● EXERCISE BRIEF:
Return, word for word, only the lines of the data below that lie between the line with "the sum of the" and the line with "rewrite fetchFromGateway_calls. simpl.", those two lines included.

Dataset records
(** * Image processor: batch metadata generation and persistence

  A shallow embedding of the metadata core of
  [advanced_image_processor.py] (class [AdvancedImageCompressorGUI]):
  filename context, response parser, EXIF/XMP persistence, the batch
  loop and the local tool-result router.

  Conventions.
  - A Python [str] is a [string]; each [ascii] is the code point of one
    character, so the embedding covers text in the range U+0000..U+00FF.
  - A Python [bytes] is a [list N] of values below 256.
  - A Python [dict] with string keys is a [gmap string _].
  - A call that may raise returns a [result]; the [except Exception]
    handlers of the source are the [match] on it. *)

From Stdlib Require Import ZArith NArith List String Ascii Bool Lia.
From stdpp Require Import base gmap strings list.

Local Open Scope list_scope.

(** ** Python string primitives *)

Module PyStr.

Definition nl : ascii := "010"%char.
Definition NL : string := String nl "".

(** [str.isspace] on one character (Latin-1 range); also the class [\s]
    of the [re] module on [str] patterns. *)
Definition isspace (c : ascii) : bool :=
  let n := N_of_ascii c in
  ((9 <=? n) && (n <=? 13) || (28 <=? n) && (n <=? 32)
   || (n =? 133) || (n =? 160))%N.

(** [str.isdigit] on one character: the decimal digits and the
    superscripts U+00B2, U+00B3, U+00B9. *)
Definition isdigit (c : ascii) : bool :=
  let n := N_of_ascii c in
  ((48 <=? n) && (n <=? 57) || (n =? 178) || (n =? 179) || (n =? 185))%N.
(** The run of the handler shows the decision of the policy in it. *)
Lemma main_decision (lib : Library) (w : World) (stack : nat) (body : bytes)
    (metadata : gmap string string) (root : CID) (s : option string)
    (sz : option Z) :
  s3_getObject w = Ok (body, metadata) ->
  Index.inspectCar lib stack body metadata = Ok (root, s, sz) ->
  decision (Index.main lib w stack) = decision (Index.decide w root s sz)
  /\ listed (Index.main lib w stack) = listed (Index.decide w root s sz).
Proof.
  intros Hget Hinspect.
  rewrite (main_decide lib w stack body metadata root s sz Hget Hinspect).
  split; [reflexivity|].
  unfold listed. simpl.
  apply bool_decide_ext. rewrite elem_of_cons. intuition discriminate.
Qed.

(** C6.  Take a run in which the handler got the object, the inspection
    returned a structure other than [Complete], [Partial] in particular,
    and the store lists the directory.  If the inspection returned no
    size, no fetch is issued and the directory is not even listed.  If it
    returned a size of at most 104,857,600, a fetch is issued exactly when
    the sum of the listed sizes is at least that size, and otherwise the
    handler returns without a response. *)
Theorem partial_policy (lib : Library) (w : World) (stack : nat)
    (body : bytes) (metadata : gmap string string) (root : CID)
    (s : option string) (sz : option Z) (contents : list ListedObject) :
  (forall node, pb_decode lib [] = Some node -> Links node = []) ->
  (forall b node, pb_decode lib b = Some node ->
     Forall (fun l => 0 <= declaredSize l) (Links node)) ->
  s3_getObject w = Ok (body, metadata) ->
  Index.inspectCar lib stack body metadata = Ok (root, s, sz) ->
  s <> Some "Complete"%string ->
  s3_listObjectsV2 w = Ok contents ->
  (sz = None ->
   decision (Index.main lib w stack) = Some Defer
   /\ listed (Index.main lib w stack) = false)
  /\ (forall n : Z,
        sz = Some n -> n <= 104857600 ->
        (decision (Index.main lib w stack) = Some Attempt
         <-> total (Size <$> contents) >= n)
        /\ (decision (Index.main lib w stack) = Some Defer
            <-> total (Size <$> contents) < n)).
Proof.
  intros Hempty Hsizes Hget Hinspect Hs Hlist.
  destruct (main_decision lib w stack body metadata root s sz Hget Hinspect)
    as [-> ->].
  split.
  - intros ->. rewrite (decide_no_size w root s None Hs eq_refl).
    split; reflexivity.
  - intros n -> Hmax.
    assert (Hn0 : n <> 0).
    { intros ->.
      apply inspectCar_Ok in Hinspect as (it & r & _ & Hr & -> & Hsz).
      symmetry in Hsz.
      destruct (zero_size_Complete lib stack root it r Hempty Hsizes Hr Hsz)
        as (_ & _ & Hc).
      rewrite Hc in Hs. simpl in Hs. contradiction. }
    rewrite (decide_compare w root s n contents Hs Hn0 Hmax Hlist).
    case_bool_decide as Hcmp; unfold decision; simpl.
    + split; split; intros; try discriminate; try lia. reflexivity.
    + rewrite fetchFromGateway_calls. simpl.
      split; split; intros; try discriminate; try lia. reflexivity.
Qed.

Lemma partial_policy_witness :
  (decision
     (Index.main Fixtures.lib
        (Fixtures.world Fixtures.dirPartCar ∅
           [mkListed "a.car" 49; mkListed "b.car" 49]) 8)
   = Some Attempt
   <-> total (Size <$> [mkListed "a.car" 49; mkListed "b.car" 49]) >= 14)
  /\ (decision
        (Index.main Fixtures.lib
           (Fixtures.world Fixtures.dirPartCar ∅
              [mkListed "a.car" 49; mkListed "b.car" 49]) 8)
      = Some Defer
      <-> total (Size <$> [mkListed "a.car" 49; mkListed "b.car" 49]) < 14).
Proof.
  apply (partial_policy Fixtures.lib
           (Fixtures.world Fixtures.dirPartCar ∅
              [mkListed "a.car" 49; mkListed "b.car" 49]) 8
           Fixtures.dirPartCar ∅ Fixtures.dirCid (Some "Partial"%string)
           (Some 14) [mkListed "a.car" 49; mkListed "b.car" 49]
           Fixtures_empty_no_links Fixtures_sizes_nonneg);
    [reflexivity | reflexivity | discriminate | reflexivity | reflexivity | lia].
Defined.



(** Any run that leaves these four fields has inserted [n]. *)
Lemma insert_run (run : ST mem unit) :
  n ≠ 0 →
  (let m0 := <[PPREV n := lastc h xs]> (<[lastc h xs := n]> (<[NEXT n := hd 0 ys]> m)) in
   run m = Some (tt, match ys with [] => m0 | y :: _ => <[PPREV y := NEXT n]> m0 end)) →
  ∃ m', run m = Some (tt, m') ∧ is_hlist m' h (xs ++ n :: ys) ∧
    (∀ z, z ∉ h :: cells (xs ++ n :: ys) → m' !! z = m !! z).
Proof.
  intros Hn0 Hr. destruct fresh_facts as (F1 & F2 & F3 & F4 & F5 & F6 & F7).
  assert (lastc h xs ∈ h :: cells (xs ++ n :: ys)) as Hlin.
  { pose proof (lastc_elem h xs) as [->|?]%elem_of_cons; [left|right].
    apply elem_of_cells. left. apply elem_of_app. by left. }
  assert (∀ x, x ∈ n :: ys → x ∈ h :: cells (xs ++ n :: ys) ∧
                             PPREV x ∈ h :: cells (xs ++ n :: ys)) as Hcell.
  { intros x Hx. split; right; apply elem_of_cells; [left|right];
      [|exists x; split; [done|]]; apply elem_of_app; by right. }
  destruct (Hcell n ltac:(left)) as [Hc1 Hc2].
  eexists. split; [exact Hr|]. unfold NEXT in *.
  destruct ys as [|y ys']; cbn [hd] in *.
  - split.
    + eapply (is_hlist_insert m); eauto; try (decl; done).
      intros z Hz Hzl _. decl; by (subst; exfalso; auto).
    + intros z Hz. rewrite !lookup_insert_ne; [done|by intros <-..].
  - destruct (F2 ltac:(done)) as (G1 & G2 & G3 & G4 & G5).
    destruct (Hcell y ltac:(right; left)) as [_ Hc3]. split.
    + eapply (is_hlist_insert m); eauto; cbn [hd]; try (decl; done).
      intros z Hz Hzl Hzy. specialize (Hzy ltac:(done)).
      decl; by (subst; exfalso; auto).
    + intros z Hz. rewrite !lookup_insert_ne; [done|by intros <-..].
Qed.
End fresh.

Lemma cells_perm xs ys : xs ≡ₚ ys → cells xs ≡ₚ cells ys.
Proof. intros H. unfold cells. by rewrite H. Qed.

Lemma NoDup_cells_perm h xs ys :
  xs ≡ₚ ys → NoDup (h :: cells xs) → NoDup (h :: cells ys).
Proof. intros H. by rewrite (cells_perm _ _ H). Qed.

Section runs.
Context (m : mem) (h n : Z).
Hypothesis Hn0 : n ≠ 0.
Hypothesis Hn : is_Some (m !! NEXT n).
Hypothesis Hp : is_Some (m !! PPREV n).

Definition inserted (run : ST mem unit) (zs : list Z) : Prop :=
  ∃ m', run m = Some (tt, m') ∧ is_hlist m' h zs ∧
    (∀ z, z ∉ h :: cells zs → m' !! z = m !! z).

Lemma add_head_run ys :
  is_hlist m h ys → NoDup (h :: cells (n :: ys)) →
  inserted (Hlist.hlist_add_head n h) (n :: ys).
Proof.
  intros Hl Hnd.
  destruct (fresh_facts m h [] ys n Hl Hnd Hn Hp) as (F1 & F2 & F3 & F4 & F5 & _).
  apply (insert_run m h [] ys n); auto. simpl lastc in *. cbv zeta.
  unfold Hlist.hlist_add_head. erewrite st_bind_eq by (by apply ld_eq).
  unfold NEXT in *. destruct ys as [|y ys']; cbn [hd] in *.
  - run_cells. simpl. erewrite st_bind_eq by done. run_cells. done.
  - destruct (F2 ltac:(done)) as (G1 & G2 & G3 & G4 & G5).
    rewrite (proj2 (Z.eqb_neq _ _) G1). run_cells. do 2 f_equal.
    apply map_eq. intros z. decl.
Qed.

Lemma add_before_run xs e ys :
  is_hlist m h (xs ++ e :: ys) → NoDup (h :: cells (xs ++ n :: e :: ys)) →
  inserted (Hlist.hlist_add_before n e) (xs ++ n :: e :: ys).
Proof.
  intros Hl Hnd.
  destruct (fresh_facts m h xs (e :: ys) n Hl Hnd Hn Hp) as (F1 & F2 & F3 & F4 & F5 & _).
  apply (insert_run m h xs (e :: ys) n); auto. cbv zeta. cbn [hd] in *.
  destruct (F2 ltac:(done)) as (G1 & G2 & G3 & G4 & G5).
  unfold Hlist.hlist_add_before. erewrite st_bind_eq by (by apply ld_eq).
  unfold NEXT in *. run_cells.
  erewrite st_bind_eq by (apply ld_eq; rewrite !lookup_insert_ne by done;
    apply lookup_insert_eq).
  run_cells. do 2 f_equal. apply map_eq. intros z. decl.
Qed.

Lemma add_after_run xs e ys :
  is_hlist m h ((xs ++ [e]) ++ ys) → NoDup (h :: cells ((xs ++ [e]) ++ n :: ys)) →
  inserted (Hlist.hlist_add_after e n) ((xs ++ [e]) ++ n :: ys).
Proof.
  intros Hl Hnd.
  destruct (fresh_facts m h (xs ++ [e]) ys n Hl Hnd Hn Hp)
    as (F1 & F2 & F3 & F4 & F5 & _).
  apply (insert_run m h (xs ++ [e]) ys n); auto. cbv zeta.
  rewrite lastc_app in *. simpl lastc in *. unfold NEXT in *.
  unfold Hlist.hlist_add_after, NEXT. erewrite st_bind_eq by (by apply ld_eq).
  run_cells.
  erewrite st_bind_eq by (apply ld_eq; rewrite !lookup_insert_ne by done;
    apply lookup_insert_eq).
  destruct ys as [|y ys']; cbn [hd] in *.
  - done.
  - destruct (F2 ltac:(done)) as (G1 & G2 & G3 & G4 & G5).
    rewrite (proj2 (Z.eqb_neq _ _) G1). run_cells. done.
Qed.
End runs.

● SOLVED EXERCISE:
    the sum of the listed sizes is at least that size, and otherwise the
    handler returns without a response. *)
Theorem partial_policy (lib : Library) (w : World) (stack : nat)
    (body : bytes) (metadata : gmap string string) (root : CID)
    (s : option string) (sz : option Z) (contents : list ListedObject) :
  (forall node, pb_decode lib [] = Some node -> Links node = []) ->
  (forall b node, pb_decode lib b = Some node ->
     Forall (fun l => 0 <= declaredSize l) (Links node)) ->
  s3_getObject w = Ok (body, metadata) ->
  Index.inspectCar lib stack body metadata = Ok (root, s, sz) ->
  s <> Some "Complete"%string ->
  s3_listObjectsV2 w = Ok contents ->
  (sz = None ->
   decision (Index.main lib w stack) = Some Defer
   /\ listed (Index.main lib w stack) = false)
  /\ (forall n : Z,
        sz = Some n -> n <= 104857600 ->
        (decision (Index.main lib w stack) = Some Attempt
         <-> total (Size <$> contents) >= n)
        /\ (decision (Index.main lib w stack) = Some Defer
            <-> total (Size <$> contents) < n)).
Proof.
  intros Hempty Hsizes Hget Hinspect Hs Hlist.
  destruct (main_decision lib w stack body metadata root s sz Hget Hinspect)
    as [-> ->].
  split.
  - intros ->. rewrite (decide_no_size w root s None Hs eq_refl).
    split; reflexivity.
  - intros n -> Hmax.
    assert (Hn0 : n <> 0).
    { intros ->.
      apply inspectCar_Ok in Hinspect as (it & r & _ & Hr & -> & Hsz).
      symmetry in Hsz.
      destruct (zero_size_Complete lib stack root it r Hempty Hsizes Hr Hsz)
        as (_ & _ & Hc).
      rewrite Hc in Hs. simpl in Hs. contradiction. }
    rewrite (decide_compare w root s n contents Hs Hn0 Hmax Hlist).
    case_bool_decide as Hcmp; unfold decision; simpl.
    + split; split; intros; try discriminate; try lia. reflexivity.
    + rewrite fetchFromGateway_calls. simpl.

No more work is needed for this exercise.